-- Dataset entries follows --

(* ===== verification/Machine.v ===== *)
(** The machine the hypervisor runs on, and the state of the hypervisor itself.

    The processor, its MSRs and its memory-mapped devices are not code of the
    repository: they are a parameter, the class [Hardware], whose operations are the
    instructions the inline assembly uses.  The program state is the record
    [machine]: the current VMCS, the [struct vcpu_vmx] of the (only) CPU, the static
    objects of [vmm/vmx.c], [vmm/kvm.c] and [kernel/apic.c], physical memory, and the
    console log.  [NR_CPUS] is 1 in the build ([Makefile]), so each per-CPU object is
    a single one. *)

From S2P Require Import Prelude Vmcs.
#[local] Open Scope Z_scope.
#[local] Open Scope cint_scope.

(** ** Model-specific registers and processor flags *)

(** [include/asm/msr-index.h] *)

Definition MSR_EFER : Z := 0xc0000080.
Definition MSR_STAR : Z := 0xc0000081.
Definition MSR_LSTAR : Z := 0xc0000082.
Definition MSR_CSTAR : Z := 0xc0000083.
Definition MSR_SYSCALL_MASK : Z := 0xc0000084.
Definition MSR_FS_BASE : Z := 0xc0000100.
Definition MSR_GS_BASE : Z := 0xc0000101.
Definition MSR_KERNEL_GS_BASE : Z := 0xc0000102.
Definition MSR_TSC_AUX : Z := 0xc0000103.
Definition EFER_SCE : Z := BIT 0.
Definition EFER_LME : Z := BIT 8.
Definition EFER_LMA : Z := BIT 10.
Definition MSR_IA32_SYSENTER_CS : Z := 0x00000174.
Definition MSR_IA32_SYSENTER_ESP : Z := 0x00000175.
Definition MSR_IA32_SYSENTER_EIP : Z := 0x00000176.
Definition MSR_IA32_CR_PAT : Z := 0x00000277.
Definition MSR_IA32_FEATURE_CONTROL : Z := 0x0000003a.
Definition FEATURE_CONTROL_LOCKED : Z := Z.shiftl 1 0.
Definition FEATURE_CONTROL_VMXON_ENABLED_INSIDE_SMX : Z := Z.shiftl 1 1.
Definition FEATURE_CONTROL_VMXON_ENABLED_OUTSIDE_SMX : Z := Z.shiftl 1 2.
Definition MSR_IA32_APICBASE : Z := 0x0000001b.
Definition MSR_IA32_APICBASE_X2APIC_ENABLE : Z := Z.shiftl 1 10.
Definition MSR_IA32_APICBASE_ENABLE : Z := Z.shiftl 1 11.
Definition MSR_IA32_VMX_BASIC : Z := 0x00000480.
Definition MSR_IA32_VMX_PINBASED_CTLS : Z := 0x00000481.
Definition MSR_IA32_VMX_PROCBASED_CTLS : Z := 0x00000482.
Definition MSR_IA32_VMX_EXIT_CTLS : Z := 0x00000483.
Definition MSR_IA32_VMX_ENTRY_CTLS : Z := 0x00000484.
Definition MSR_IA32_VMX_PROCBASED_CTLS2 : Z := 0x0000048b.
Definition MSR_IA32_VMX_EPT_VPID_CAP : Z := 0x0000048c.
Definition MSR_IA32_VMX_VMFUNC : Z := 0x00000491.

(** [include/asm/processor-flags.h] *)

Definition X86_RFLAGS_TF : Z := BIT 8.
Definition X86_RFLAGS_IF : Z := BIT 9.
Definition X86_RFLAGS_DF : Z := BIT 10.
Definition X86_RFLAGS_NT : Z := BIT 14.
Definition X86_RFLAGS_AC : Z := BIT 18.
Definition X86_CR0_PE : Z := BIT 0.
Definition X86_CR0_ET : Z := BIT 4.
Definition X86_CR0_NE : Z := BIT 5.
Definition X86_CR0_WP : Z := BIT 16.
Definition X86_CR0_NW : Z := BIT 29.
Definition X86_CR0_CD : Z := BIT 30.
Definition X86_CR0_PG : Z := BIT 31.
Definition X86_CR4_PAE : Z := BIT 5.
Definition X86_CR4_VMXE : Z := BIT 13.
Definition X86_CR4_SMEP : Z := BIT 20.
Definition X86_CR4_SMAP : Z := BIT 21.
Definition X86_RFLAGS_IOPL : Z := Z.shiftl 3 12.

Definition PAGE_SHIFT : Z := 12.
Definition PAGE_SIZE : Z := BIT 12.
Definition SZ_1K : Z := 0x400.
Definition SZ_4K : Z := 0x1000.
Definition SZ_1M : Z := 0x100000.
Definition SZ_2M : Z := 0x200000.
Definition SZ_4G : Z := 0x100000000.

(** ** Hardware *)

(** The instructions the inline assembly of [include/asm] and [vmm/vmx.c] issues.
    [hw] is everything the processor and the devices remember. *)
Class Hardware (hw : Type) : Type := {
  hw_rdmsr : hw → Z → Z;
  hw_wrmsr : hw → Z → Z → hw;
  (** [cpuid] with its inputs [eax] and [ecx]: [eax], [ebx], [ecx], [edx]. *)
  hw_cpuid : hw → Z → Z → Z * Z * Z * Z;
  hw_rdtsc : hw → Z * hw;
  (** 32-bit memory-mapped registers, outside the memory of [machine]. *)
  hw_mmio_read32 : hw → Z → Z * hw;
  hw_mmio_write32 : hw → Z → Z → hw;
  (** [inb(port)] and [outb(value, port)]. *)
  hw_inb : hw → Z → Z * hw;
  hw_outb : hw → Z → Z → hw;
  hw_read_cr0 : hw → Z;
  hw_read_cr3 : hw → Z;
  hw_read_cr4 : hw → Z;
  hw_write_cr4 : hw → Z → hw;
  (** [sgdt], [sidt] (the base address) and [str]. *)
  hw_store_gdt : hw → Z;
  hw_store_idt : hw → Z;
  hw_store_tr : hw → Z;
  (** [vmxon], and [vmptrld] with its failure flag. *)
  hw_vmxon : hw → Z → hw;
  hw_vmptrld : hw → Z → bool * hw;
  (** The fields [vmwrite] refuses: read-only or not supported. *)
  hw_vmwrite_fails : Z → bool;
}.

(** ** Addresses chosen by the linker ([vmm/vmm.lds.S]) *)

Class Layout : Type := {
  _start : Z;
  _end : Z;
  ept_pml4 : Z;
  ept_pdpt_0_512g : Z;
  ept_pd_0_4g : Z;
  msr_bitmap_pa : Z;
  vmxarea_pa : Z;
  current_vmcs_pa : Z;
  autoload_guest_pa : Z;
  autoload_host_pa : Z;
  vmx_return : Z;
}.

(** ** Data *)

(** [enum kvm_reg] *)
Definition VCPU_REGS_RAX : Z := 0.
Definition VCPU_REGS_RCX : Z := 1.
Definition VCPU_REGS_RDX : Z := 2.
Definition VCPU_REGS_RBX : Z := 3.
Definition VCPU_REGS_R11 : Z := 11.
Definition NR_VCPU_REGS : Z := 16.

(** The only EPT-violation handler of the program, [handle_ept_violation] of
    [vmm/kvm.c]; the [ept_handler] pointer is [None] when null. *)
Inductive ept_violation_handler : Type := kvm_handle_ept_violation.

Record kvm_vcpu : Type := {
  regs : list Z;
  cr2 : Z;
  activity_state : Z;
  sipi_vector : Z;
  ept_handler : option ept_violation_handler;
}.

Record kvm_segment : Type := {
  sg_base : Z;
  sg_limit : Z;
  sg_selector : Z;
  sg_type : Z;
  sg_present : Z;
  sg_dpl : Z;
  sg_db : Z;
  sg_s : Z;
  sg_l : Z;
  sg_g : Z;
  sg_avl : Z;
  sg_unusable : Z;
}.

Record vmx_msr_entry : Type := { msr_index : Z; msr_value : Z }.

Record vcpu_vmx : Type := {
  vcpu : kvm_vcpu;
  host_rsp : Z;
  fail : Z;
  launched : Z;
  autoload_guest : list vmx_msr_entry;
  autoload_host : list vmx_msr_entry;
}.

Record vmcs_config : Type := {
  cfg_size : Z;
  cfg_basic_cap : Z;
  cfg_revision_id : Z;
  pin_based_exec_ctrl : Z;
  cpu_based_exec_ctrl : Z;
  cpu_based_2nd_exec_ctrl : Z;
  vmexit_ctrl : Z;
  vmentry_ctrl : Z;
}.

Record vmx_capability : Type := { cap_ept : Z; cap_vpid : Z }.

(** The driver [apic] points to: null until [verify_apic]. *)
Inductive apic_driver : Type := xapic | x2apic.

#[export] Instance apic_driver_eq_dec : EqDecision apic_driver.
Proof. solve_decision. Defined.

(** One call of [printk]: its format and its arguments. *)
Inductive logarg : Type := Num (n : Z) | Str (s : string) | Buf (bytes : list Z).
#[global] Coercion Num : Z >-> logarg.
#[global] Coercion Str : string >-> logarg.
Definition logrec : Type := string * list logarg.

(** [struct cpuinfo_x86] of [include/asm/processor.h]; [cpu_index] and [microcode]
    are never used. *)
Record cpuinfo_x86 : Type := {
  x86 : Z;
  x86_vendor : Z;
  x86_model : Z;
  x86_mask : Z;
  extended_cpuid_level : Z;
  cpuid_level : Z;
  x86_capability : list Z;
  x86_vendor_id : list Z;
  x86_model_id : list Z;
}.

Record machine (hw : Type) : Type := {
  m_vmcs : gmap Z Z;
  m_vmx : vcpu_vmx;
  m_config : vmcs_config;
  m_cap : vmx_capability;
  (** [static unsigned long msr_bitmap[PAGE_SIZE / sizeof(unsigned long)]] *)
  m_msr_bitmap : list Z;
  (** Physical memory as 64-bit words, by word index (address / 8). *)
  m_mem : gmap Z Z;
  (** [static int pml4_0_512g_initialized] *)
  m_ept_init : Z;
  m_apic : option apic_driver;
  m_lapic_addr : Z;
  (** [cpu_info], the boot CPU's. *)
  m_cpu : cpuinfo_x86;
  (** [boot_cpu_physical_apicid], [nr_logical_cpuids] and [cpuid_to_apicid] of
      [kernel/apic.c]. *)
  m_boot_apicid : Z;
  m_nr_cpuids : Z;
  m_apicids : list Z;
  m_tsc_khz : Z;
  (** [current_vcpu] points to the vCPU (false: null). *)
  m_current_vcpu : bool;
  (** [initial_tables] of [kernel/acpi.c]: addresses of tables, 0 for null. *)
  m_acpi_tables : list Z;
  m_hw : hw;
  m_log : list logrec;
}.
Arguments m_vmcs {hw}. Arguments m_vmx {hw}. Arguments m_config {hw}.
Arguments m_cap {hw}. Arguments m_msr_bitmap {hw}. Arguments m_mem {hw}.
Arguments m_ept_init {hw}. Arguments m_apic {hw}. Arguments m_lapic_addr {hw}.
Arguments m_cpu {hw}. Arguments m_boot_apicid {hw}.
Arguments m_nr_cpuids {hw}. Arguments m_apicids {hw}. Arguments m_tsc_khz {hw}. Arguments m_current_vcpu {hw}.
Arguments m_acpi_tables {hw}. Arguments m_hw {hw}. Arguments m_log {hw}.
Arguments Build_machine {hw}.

-- Dataset entries concluded --

With the line that has "Definition X86_CR0_ET : Z := BIT 4." as the first and the line that has "hw_read_cr4 : hw → Z;" as the last, repeat exactly that run of lines above and no more.

Final answer:
Definition X86_CR0_ET : Z := BIT 4.
Definition X86_CR0_NE : Z := BIT 5.
Definition X86_CR0_WP : Z := BIT 16.
Definition X86_CR0_NW : Z := BIT 29.
Definition X86_CR0_CD : Z := BIT 30.
Definition X86_CR0_PG : Z := BIT 31.
Definition X86_CR4_PAE : Z := BIT 5.
Definition X86_CR4_VMXE : Z := BIT 13.
Definition X86_CR4_SMEP : Z := BIT 20.
Definition X86_CR4_SMAP : Z := BIT 21.
Definition X86_RFLAGS_IOPL : Z := Z.shiftl 3 12.

Definition PAGE_SHIFT : Z := 12.
Definition PAGE_SIZE : Z := BIT 12.
Definition SZ_1K : Z := 0x400.
Definition SZ_4K : Z := 0x1000.
Definition SZ_1M : Z := 0x100000.
Definition SZ_2M : Z := 0x200000.
Definition SZ_4G : Z := 0x100000000.

(** ** Hardware *)

(** The instructions the inline assembly of [include/asm] and [vmm/vmx.c] issues.
    [hw] is everything the processor and the devices remember. *)
Class Hardware (hw : Type) : Type := {
  hw_rdmsr : hw → Z → Z;
  hw_wrmsr : hw → Z → Z → hw;
  (** [cpuid] with its inputs [eax] and [ecx]: [eax], [ebx], [ecx], [edx]. *)
  hw_cpuid : hw → Z → Z → Z * Z * Z * Z;
  hw_rdtsc : hw → Z * hw;
  (** 32-bit memory-mapped registers, outside the memory of [machine]. *)
  hw_mmio_read32 : hw → Z → Z * hw;
  hw_mmio_write32 : hw → Z → Z → hw;
  (** [inb(port)] and [outb(value, port)]. *)
  hw_inb : hw → Z → Z * hw;
  hw_outb : hw → Z → Z → hw;
  hw_read_cr0 : hw → Z;
  hw_read_cr3 : hw → Z;
  hw_read_cr4 : hw → Z;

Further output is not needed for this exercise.